Auteur(s) : Gwenaël Outters

Pour minorer les causes de mortinatalité en élevage canin, le praticien doit faire face aux maladies infectieuses avec célérité et rigueur.

Environ 30 % des chiots meurent entre la naissance et le sevrage, dont 20 % pendant les quinze premiers jours (période néonatale). Les causes sont multiples. Le déroulement de la mise bas et du post-partum, les malformations congénitales, l’immaturité physiologique des nouveau-nés, l’environnement ou encore les maladies infectieuses sont responsables. Ces dernières sont dues à des germes microbiens banals transmis par la mère ou présents dans l’environnement contaminé. Quelques agents microbiens spécifiques tels que Brucella, Mycoplasma, un herpèsvirus et, plus rarement, les leptospires sont toutefois rencontrés dans les collectivités canines.

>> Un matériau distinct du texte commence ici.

Definition client_states_10 : part action := mkPart
  []
  [(45, plain [33 ~> St 21; 35 -- 39 ~> St 21; 42 -- 43 ~> St 21; 45 -- 46 ~> St 21; 48 -- 57 ~> St 21; 58 ~> Tr 39;
        65 ~> St 46; 66 -- 90 ~> St 21; 94 -- 96 ~> St 21; 97 ~> St 46; 98 -- 122 ~> St 21; 124 ~> St 21;
        126 ~> St 21]);
   (46, plain [33 ~> St 21; 35 -- 39 ~> St 21; 42 -- 43 ~> St 21; 45 -- 46 ~> St 21; 48 -- 57 ~> St 21; 58 ~> Tr 39;
        65 -- 77 ~> St 21; 78 ~> St 47; 79 -- 90 ~> St 21; 94 -- 109 ~> St 21; 110 ~> St 47;
        111 -- 122 ~> St 21; 124 ~> St 21; 126 ~> St 21]);
   (47, plain [33 ~> St 21; 35 -- 39 ~> St 21; 42 -- 43 ~> St 21; 45 -- 46 ~> St 21; 48 -- 57 ~> St 21; 58 ~> Tr 39;
        65 -- 82 ~> St 21; 83 ~> St 48; 84 -- 90 ~> St 21; 94 -- 114 ~> St 21; 115 ~> St 48;
        116 -- 122 ~> St 21; 124 ~> St 21; 126 ~> St 21]);
   (48, plain [33 ~> St 21; 35 -- 39 ~> St 21; 42 -- 43 ~> St 21; 45 -- 46 ~> St 21; 48 -- 57 ~> St 21; 58 ~> Tr 39;
        65 -- 69 ~> St 21; 70 ~> St 49; 71 -- 90 ~> St 21; 94 -- 101 ~> St 21; 102 ~> St 49;
        103 -- 122 ~> St 21; 124 ~> St 21; 126 ~> St 21])].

La chienne peut transmettre des germes par contact, via le lait ou le léchage

Certaines maladies de la mère, comme une métrite, une mammite, une pyodermite, une otite suppurée, un abcès des glandes anales, une plaie infectée ou une pyorrhée alvéolo-dentaire, peuvent être à l’origine d’une contamination du nouveau-né. Selon les germes impliqués et leur agressivité, celui-ci souffre d’une affection localisée ou généralisée.

La septicémie néonatale est due à une infection de la mère ou imputable à une mauvaise hygiène de l’élevage. L’état sanitaire est en effet primordial, car la peau du nouveau-né est totalement perméable pendant la première semaine de vie. Les symptômes varient selon la virulence du germe. La forme suraiguë se manifeste par une mortalité brutale entre le premier et le cinquième jour sans prodrome. Toute la portée est décimée en raison de la grande contagiosité. Des formes subaiguës, moins agressives, s’expriment par des omphalophlébites, des pyodermites ou encore une ophtalmie néonatale. L’omphalophlébite peut s’accompagner d’une péritonite, avec du tympanisme abdominal. Les soins doivent être locaux (application de bétadine ou de topiques antibiotiques) et généraux (administration intrapéritonéale d’antibiotiques pendant quarante-huit heures). L’ophtalmie néonatale est une conjonctivite purulente aiguë qui survient avant l’ouverture des paupières. Il est nécessaire d’ouvrir la fente palpébrale, manuellement ou à l’aide de ciseaux, avant l’ouverture naturelle qui se produit trois à quatre jours plus tard, et d’administrer des collyres antibiotiques (trois fois par jour pendant quatre jours). La pyodermite, qui se manifeste par une éruption de pustules ou un œdème de la face appelé anasarcoïde, répond à l’administration d’antibiotiques antistaphylococciques (spiromycine ou érythromycine).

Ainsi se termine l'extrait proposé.